The Crotale (English: "Pit Viper" or "Rattlesnake") is a French, all-weather, SHORAD surface-to-air missile system developed to intercept airborne ranged weapons and aircraft, from cruise or anti-ship missiles to helicopters, UAVs or low-flying high-performance fighter aircraft. It was developed by Thomson CSF Matra (now Thales Group) and consists of a mobile land-based variant as well as various naval ones.

== Development ==
Originally the Crotale R440 system was developed by Rockwell International and Thomson-Houston (and Mistral) in France for South Africa, where it was named Cactus. However, the achievements of the system impressed the French Armed Forces, who purchased the system both for the air force and for the navy.

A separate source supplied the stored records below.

(** * Deep Researcher front end: the interaction layer of [src/App.tsx]

    A shallow embedding of the [App] component: its React state, its event
    handlers (each [async] handler cut at its [await]), the requests that are
    in flight, and the part of [render] that chooses what is shown.

    Conventions.
    - A JavaScript string is the list of its UTF-16 code units, so that
      [.length] is [length] and [.trim()] is [trim] below.
    - A JavaScript [number] is an IEEE-754 double ([PrimFloat.float]).
    - State updates made by one synchronous stretch of a handler are applied
      together (React's batching): such a stretch is one transition.
    - The I/O history of the component is kept most recent first. *)

From Stdlib Require Import List NArith Bool Arith Lia String Ascii PrimFloat.
Import ListNotations.

Set Implicit Arguments.

(** ** Strings *)

Definition code_unit := N.
Definition jsstring := list code_unit.

(** A string literal of the source (all of them are ASCII). *)
Definition lit (s : string) : jsstring :=
  map N_of_ascii (list_ascii_of_string s).

Definition LF : code_unit := 10%N.

(** WhiteSpace and LineTerminator code points of ECMAScript, the ones
    [String.prototype.trim] strips. *)
Definition is_white_space (c : code_unit) : bool :=
  ((9 <=? c) && (c <=? 13) || (c =? 32) || (c =? 160) || (c =? 5760)
   || (8192 <=? c) && (c <=? 8202)
   || (c =? 8232) || (c =? 8233) || (c =? 8239) || (c =? 8287)
   || (c =? 12288) || (c =? 65279))%N.

Fixpoint trimStart (s : jsstring) : jsstring :=
  match s with
  | c :: s' => if is_white_space c then trimStart s' else s
  | [] => []
  end.

Definition trimEnd (s : jsstring) : jsstring := rev (trimStart (rev s)).

Definition trim (s : jsstring) : jsstring := trimEnd (trimStart s).

(** Truthiness of a string: the empty string is the only falsy one. *)
Definition truthy (s : jsstring) : bool :=
  match s with [] => false | _ :: _ => true end.

Fixpoint code_units_eqb (a b : jsstring) : bool :=
  match a, b with
  | [], [] => true
  | x :: a', y :: b' => (x =? y)%N && code_units_eqb a' b'
  | _, _ => false
  end.

Fixpoint startsWith (s p : jsstring) {struct p} : bool :=
  match p, s with
  | [], _ => true
  | x :: p', y :: s' => (x =? y)%N && startsWith s' p'
  | _ :: _, [] => false
  end.

(** [String.prototype.includes]: [sub] occurs somewhere in [s]. *)
Fixpoint includes (s sub : jsstring) : bool :=
  startsWith s sub ||
  match s with
  | [] => false
  | _ :: s' => includes s' sub
  end.

(** [Array.prototype.join] on an array of strings. *)
Fixpoint join (sep : jsstring) (parts : list jsstring) : jsstring :=
  match parts with
  | [] => []
  | [p] => p
  | p :: rest => p ++ sep ++ join sep rest
  end.

(** The lines of a text: [text.split('\n')]. *)
Fixpoint split_lines_aux (cur : jsstring) (s : jsstring) : list jsstring :=
  match s with
  | [] => [rev cur]
  | c :: s' =>
      if (c =? LF)%N then rev cur :: split_lines_aux [] s'
      else split_lines_aux (c :: cur) s'
  end.

Definition split_lines (s : jsstring) : list jsstring := split_lines_aux [] s.

(** ** Data model (the interfaces of App.tsx, lines 6-34) *)

Definition number := float.

Module Source.
Record t := mk {
  title : jsstring;
  content : jsstring;
  relevance_score : number
}.
End Source.

Module ResearchReport.
Record t := mk {
  summary : jsstring;
  key_findings : list jsstring;
  confidence_score : number;
  sources : list Source.t
}.
End ResearchReport.

Module ResearchResult.
Record t := mk {
  success : bool;
  research_report : ResearchReport.t;
  execution_time : number;
  sources_found : number;
  reasoning_steps : number
}.
End ResearchResult.

Module SuggestionItem.
Record t := mk {
  suggested_query : jsstring;
  refinement_type : jsstring;
  rationale : jsstring;
  confidence : number;
  expected_improvement : number
}.
End SuggestionItem.

Module Suggestion.
Record t := mk {
  success : bool;
  suggestions : list SuggestionItem.t
}.
End Suggestion.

The French Air Force utilized a 4x4 wheeled vehicle developed by Hotchkiss et Cie, the P4R, armed with four missiles. A more mobile system to protect ground forces was mounted on the chassis of the French AMX-30 main battle tank. This was adopted with a larger and more capable missile by Saudi Arabia as Shahine. At the same time, the number of launchers was increased to six. In Finnish Army service, the Crotale NG system has been mounted on Sisu Pasi vehicles. Here the number of launchers is eight.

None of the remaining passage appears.